Dataset entries:
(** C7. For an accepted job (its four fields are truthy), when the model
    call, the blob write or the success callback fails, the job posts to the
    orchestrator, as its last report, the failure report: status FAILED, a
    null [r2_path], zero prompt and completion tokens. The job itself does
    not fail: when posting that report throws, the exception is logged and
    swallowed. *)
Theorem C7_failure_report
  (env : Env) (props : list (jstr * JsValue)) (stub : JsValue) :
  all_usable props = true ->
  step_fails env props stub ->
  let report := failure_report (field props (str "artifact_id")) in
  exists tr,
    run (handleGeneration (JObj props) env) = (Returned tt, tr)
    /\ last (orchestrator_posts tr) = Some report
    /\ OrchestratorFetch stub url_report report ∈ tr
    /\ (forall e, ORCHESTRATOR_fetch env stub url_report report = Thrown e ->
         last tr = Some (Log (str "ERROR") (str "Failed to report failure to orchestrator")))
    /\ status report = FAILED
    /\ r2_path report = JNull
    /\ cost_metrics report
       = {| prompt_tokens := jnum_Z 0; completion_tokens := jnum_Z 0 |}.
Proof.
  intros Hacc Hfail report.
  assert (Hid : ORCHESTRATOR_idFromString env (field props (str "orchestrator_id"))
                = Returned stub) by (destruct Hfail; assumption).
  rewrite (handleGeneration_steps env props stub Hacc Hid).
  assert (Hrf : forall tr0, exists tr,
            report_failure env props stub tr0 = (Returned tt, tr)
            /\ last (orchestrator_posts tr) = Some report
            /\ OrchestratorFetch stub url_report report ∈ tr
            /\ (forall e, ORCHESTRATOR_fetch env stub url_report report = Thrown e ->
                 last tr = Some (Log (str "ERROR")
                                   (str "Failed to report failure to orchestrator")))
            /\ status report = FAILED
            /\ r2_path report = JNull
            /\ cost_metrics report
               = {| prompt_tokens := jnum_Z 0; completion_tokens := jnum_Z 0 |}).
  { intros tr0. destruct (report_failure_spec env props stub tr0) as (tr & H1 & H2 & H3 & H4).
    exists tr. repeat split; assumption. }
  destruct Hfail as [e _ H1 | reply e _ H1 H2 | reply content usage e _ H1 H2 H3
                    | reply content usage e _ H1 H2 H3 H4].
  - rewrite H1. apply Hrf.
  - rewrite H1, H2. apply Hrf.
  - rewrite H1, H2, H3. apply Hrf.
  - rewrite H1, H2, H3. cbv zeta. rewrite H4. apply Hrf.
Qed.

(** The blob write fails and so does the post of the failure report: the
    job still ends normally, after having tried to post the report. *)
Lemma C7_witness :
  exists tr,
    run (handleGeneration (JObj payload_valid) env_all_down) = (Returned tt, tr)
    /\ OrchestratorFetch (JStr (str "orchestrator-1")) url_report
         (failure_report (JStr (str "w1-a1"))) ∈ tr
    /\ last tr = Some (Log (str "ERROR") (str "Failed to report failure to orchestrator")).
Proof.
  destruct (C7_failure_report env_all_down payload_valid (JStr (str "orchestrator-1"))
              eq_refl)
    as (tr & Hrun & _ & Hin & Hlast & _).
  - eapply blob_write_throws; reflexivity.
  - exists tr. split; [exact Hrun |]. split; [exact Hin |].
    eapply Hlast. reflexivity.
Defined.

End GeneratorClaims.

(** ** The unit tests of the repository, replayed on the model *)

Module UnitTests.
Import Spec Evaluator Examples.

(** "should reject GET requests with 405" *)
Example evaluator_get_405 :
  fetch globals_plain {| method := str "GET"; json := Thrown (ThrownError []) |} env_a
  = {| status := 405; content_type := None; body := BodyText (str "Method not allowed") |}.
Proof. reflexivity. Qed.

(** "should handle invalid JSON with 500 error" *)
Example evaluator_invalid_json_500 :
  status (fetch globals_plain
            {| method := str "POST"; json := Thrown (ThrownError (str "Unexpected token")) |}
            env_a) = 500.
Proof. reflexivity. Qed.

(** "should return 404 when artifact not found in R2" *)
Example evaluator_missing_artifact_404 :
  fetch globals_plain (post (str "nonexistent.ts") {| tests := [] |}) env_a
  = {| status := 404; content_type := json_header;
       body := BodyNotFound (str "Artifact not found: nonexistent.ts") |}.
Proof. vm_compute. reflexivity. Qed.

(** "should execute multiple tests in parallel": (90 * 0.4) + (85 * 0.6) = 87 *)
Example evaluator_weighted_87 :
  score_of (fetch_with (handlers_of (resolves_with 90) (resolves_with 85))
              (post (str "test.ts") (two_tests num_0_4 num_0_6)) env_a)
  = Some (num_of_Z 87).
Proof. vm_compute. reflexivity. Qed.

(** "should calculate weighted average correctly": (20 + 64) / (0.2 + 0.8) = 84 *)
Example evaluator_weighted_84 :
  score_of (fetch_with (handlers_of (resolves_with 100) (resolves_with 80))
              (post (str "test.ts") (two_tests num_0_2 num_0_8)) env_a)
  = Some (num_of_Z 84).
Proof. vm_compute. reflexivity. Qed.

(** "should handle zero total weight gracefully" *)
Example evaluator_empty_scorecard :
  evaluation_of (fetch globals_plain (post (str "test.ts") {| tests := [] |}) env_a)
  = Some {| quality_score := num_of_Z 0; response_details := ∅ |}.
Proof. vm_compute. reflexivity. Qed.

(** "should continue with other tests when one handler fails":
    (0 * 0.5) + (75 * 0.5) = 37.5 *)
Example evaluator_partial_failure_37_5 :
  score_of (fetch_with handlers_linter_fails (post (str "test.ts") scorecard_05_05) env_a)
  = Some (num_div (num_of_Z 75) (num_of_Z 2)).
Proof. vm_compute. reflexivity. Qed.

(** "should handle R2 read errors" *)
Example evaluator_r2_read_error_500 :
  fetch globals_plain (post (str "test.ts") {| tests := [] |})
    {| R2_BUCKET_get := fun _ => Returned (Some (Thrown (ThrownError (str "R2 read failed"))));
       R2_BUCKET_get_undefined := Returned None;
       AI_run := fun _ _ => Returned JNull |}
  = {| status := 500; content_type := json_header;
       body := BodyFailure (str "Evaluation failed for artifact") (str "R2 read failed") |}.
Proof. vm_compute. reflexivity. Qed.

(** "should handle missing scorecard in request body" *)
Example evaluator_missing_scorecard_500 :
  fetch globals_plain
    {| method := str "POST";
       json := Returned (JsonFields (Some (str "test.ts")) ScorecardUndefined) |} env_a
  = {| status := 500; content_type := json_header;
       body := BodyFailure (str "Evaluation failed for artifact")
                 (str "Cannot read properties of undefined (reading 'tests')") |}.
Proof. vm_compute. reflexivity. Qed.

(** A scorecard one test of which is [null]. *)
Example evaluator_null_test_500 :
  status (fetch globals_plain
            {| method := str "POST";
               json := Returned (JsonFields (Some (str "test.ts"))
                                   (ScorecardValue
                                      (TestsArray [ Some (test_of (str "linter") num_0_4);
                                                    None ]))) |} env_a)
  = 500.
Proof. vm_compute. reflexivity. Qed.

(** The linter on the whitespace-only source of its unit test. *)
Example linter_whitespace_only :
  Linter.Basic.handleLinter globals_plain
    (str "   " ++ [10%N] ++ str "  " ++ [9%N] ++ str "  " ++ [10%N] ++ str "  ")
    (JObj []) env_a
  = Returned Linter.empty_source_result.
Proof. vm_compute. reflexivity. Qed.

- Task to complete:
Working from the entries above, filter out every line that lacks "JObj" and copy what remains.

- Answer for this exercise:
    run (handleGeneration (JObj props) env) = (Returned tt, tr)
    run (handleGeneration (JObj payload_valid) env_all_down) = (Returned tt, tr)
    (JObj []) env_a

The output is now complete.